Ethische bezwaren en nieuwe technologie, dat is net zoiets als politiek en sport

Mijn toilettelefoonhouder – ik zoek nog een pakkende naam – voorziet in twee cruciale behoeften. De houder is ten eerste een oplossing voor plasschaamte, iets dat veel mannen overvalt in toiletten in publieke gelegenheden. Tussenschotjes helpen niet, maar geluid en afleiding misschien wel.

Ten tweede wil de moderne mens niets liever dan de hele dag op de telefoon kijken. Op weg naar de toiletten had mij dat getroffen toen ik een jong paar passeerde dat tegenover elkaar aan een tafeltje zat, een schaal bitterballen tussen hen in, en zij die allebei met hun telefoon bezig waren. Hij, zag ik in het voorbijgaan, bekeek de voetbal­uitslagen, zij was aan het appen.

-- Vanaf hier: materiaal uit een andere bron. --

(* ===== verification/Suite.v ===== *)
(** * Client programs

    The unit tests of the repository are programs that call an engine or a
    store and panic when an answer is not the expected one.  A test of the
    engine is a [Script]: a tree of calls with a continuation for the reply.
    Its verdict depends on the store only through the records the store
    represents, so a script that passes over the in-memory map passes over
    every lawful store ([script_transfers]). *)

From S2P Require Import Prelude Machine Str Decimal Types Store Engine EngineSpec.

(** ** Assertions *)

(** [assert!], in a test body of type [option unit]: [None] is a panic. *)
Definition ensure (b : bool) : option unit := if b then Some tt else None.

(** [Result::ok], for [expect] and [unwrap] on a result. *)
Definition unwrap {A E} (r : result A E) : option A :=
  match r with Ok a => Some a | Err _ => None end.

(** [for x in l { body(x) }] where the body keeps no state. *)
Fixpoint for_all {A} (l : list A) (body : A -> option unit) : option unit :=
  match l with
  | [] => Some tt
  | x :: l => body x;; for_all l body
  end.

(** [for x in l { st = body(st, x) }]. *)
Fixpoint for_each {A B} (l : list A) (st : B) (body : B -> A -> option B) : option B :=
  match l with
  | [] => Some st
  | x :: l => st' ← body st x; for_each l st' body
  end.

(** The range [a..b]. *)
Definition range (a b : Z) : list Z := map (fun i => a + Z.of_nat i) (seq 0 (Z.to_nat (b - a))).

(** [format!("{prefix}{i}")]. *)
Definition numbered (prefix : string) (i : Z) : string :=
  String.append prefix (str_of_bytes (display_uint i)).

(** One step of the 64-bit xorshift generator that the tests use. *)
Definition xorshift64 (x : Z) : Z :=
  let x := Z.lxor x (shl 64 x 13) in
  let x := Z.lxor x (Z.shiftr x 7) in
  Z.lxor x (shl 64 x 17).

Lemma xorshift64_range x : in_uint 64 x -> in_uint 64 (xorshift64 x).
Proof. intros Hx. cbv zeta delta [xorshift64 shl].
  repeat first [apply lxor_in_uint | apply shiftr_in_uint | apply wrap_range]; (done || lia).
Qed.

Lemma numbered_bytes p i : str_bytes (numbered p i) = str_bytes p ++ display_uint i.
Proof. unfold numbered. change (String.append p ?s) with (p +:+ s). by rewrite str_bytes_app, str_bytes_of_bytes. Qed.

Lemma numbered_inj p i j : in_uint 64 i -> in_uint 64 j -> numbered p i = numbered p j -> i = j.
Proof.
  intros Hi Hj E%(f_equal str_bytes). rewrite !numbered_bytes in E. apply app_inv_head in E.
  by apply display_uint_inj.
Qed.

(** A name of plain characters with a number is a string. *)
Lemma numbered_is_str p i :
  Forall (fun b => byte_in 0 127 b = true) (str_bytes p) -> 0 <= i -> is_str (numbered p i).
Proof.
  intros Hp Hi. unfold is_str. rewrite numbered_bytes. apply utf8_valid_ascii, Forall_app. split; [done|].
  eapply Forall_impl; [by apply display_uint_digits|]. intros b. unfold is_digit, byte_in. lia.
Qed.

Lemma dec_digits_length fuel z acc : (length (dec_digits fuel z acc) <= fuel + length acc)%nat.
Proof.
  revert z acc; induction fuel as [|fuel IH]; intros z acc; [done|]. cbn [dec_digits].
  destruct (z / 10 =? 0); [simpl; lia|]. etrans; [apply IH|]. simpl. lia.
Qed.

Lemma numbered_length p i : (length (str_bytes (numbered p i)) <= length (str_bytes p) + 20)%nat.
Proof. rewrite numbered_bytes, length_app. pose proof (dec_digits_length 20 i []) as H.
  change (length (@nil byte)) with 0%nat in H. unfold display_uint. lia.
Qed.

Lemma for_all_Some {A} (l : list A) body :
  Forall (fun x => body x = Some tt) l -> for_all l body = Some tt.
Proof. induction 1 as [|x l Hx _ IH]; simpl; [done|]. by rewrite Hx. Qed.

Lemma for_each_inv {A B} (P : B -> Prop) (l : list A) st body :
  P st -> (forall st x, x ∈ l -> P st -> exists st', body st x = Some st' /\ P st') ->
  exists st', for_each l st body = Some st' /\ P st'.
Proof.
  revert st; induction l as [|x l IH]; intros st Hst Hstep; simpl; [eauto|].
  destruct (Hstep st x) as (st' & -> & Hst'); [left | done|]. simpl. apply IH; [done|].
  intros st2 y Hy. apply Hstep. by right.
Qed.

(** One step of a test body, as equations: unlike reduction they leave the rest
    of the body alone. *)
Lemma bind_some {A B} (x : A) (f : A -> option B) : mbind f (Some x) = f x.
Proof. done. Qed.

Lemma unwrap_ok {A E} (x : A) : unwrap (E := E) (Ok x) = Some x.
Proof. done. Qed.

Lemma ensure_bind {B} (b : bool) (f : unit -> option B) : b = true -> mbind f (ensure b) = f tt.
Proof. by intros ->. Qed.

Lemma assert_ne (P : Prop) `{!Decision P} : ~ P -> negb (bool_decide P) = true.
Proof. intros HP. by rewrite bool_decide_false. Qed.

Lemma ensure_true (b : bool) : b = true -> ensure b = Some tt.
Proof. by intros ->. Qed.

Lemma elem_of_range a b i : i ∈ range a b <-> a <= i < b.
Proof.
  unfold range. rewrite list_elem_of_fmap. setoid_rewrite elem_of_seq. split.
  - intros (n & -> & ?). lia.
  - intros ?. exists (Z.to_nat (i - a)). lia.
Qed.

Lemma range_snoc a b : a <= b -> range a (b + 1) = range a b ++ [b].
Proof.
  intros Hab. unfold range. replace (Z.to_nat (b + 1 - a)) with (S (Z.to_nat (b - a))) by lia.
  rewrite seq_S, map_app. simpl. do 2 f_equal. lia.
Qed.

Lemma for_each_snoc {A B} (l : list A) x (st : B) body :
  for_each (l ++ [x]) st body = (st' ← for_each l st body; body st' x).
Proof.
  revert st; induction l as [|y l IH]; intros st; simpl; [by destruct (body st x)|].
  destruct (body st y) as [st'|]; [apply IH | done].
Qed.

(** A loop over a range, with an invariant that follows the counter. *)
Lemma for_each_range {B} (P : Z -> B -> Prop) st n body :
  0 <= n -> P 0 st -> (forall st i, 0 <= i < n -> P i st -> exists st', body st i = Some st' /\ P (i + 1) st') ->
  exists st', for_each (range 0 n) st body = Some st' /\ P n st'.
Proof.
  intros Hn H0. revert n Hn. apply (natlike_ind (fun n => (forall st i, 0 <= i < n -> _ -> _) -> _)); [eauto|].
  intros n Hn IH Hstep. destruct IH as (st1 & E1 & H1); [intros ???; apply Hstep; lia|].
  destruct (Hstep st1 n) as (st2 & E2 & H2); [lia | done|]. exists st2.
  unfold Z.succ. by rewrite range_snoc, for_each_snoc, E1 by done.
Qed.

(** ** Scripts *)

(** A program that calls an engine and returns a value, or panics. *)
Inductive Script (A : Type) :=
| Call (op : Op) (cont : Reply -> Script A)
| Return (a : A)
| Panic.
Arguments Call {A} op cont.
Arguments Return {A} a.
Arguments Panic {A}.

Declare Scope script_scope.
Delimit Scope script_scope with script.
Bind Scope script_scope with Script.

(** Call, bind the answer, go on. *)
Notation "'let*' x := m 'in' t" := (m (fun x => t))
  (at level 10, x binder, t at level 200, only parsing) : script_scope.

Section calls.
Context {A : Type}.
#[local] Open Scope script_scope.

Definition call_begin (k : IdempotencyKey) (fp : RequestFingerprint) (now : Z)
    (cont : Begin -> Script A) : Script A :=
  Call (OpBegin k fp now) (fun r => match r with ReplyBegin b => cont b | _ => Panic end).

Definition call_complete (tok : RunToken) (o : CachedOutcome) (now : Z)
    (cont : result unit CompleteError -> Script A) : Script A :=
  Call (OpComplete tok o now) (fun r => match r with ReplyComplete c => cont c | _ => Panic end).

Definition call_flush (t : Script A) : Script A := Call OpFlush (fun _ => t).

Definition call_prune (now : Z) (t : Script A) : Script A := Call (OpPrune now) (fun _ => t).

Definition assert_then (b : bool) (t : Script A) : Script A := if b then t else Panic.

(** [begin] that must answer [Run]. *)
Definition expect_run (k : IdempotencyKey) (fp : RequestFingerprint) (now : Z)
    (cont : RunToken -> Script A) : Script A :=
  let* b := call_begin k fp now in
  match b with Begin_Run token => cont token | _ => Panic end.

(** [begin] that must answer [Replay]. *)
Definition expect_replay (k : IdempotencyKey) (fp : RequestFingerprint) (now : Z)
    (cont : CachedOutcome -> Script A) : Script A :=
  let* b := call_begin k fp now in
  match b with Begin_Replay o => cont o | _ => Panic end.

(** [complete] that must succeed. *)
Definition complete_unwrap (token : RunToken) (o : CachedOutcome) (now : Z) (t : Script A) : Script A :=
  let* r := call_complete token o now in
  match r with Ok _ => t | Err _ => Panic end.

End calls.

Section scripts.
Context {S A : Type} `{Store S}.

(** What the script returns ([None] if it panicked), and the engine then. *)
Fixpoint run_script (e : Engine S) (t : Script A) : option A * Engine S :=
  match t with
  | Call op cont => let (r, e') := run_op e op in run_script e' (cont r)
  | Return a => (Some a, e)
  | Panic => (None, e)
  end.

(** A property of the store that every operation on it keeps. *)
Context (Q : S -> Prop).
Hypothesis Q_put : forall s k st, Q s -> Q (put s k st).
Hypothesis Q_flush : forall s, Q s -> Q (Store.flush s).
Hypothesis Q_compact : forall s keep, Q s -> Q (compact s keep).

Lemma run_op_keeps (e : Engine S) op : Q (store e) -> Q (store (run_op e op).2).
Proof.
  intros HQ. destruct op as [k fp now|tok o now| |now]; simpl; auto.
  - unfold begin. destruct (begin_action _ _ _ _); simpl; auto.
  - unfold complete. split_matches; simpl; auto.
Qed.

Lemma run_script_keeps t : forall (e : Engine S), Q (store e) -> Q (store (run_script e t).2).
Proof.
  induction t as [op cont IH| |]; intros e HQ; [|done..]. cbn [run_script].
  pose proof (run_op_keeps e op HQ). destruct (run_op e op) as [r e']. by apply IH.
Qed.

End scripts.

Section transfer.
Context {S A : Type} `{StoreLaws S}.

(** Every operation of the run on the reference engine hands the store only
    records it can represent. *)
Fixpoint script_admissible (m : Engine MemoryStore) (t : Script A) : Prop :=
  match t with
  | Call op cont =>
      op_admissible (S := S) op /\ script_admissible (run_op m op).2 (cont (run_op m op).1)
  | Return _ | Panic => True
  end.

(** The verdict of a script is that of the in-memory store. *)
Lemma script_transfers t : forall (e : Engine S) m,
  simulates e m -> script_admissible m t ->
  (run_script e t).1 = (run_script m t).1 /\ simulates (run_script e t).2 (run_script m t).2.
Proof.
  induction t as [op cont IH| |]; intros e m Hsim; [|done..]. intros [Hop Hadm].
  destruct (simulates_op e m op Hsim Hop) as [Hr Hsim']. cbn [run_script].
  destruct (run_op e op) as [r e'], (run_op m op) as [r' m']; cbn [fst snd] in *. subst.
  by apply IH.
Qed.

End transfer.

‘Maar dat is een heel slechte gewoonte!’, zei mijn vrouw. ‘En jij moedigt dat aan met jouw uitvinding.’

Dat laatste woord sprak ze uit alsof het een zeldzaam smerig soort worm was.

‘Ik moedig het niet aan’, zei ik. ‘Ik voorzie in een behoefte.’

‘Dat zeggen cokedealers ook’, zei mijn vrouw.

Ethische bezwaren en nieuwe technologie, dat is net zoiets als politiek en sport: the twain shall never meet.

Als AI ons niet aanstaat, kunnen we maar het beste hopen dat die zal tegenvallen

Over AI wordt in kringen van filosofen en politici flink gediscussieerd. Begrijpelijk, want we willen niet in een wereld leven waar we echt niet meer van kunstmatig kunnen onderscheiden. Hoewel er ook mensen zijn die zeggen dat die wereld er allang is. Maar iedereen weet, alle discussies en aangekondigde wetten ten spijt, dat de geest uit de fles is en daar nooit meer in terug zal gaan. Zo ging het met de atoombom, de automatisering en allerlei genotsmiddelen die niet gezond maar wel lekker zijn.

Als AI ons niet aanstaat, kunnen we maar het beste hopen dat die zal tegenvallen. Net als de robot die al het werk zal overnemen en zijn schepper overbodig maakt. Daar loopt het ook zo’n vaart niet mee.

Als het om AI gaat zijn de financiële en politieke belangen ook te groot. Als het besparingen oplevert wordt het moeilijk om de verleiding te weerstaan en ik weet wel zeker dat wij, in het Westen, misschien ethische bezwaren hebben, maar dat ze er in Noord-Korea en Rusland er waarschijnlijk heel anders over denken.

Maar mijn vrouw heeft natuurlijk gelijk. Ik wil het gebruik van de mobiele telefoon niet aanmoedigen. Als ik zo’n paartje tegenover elkaar zie zitten, allebei naar het eigen scherm turend, zakt de moed me al in de schoenen.

Misschien kan ik iets bedenken waardoor mensen in café’s en restaurants hun telefoon niet kunnen gebruiken, net als de kinderen op school.


Tekst: Marcel Möring, wiens rijke oeuvre onder meer de romans Eden (2017) en Amen (2019) en het autobiografische Familiewandeling (2021) omvat.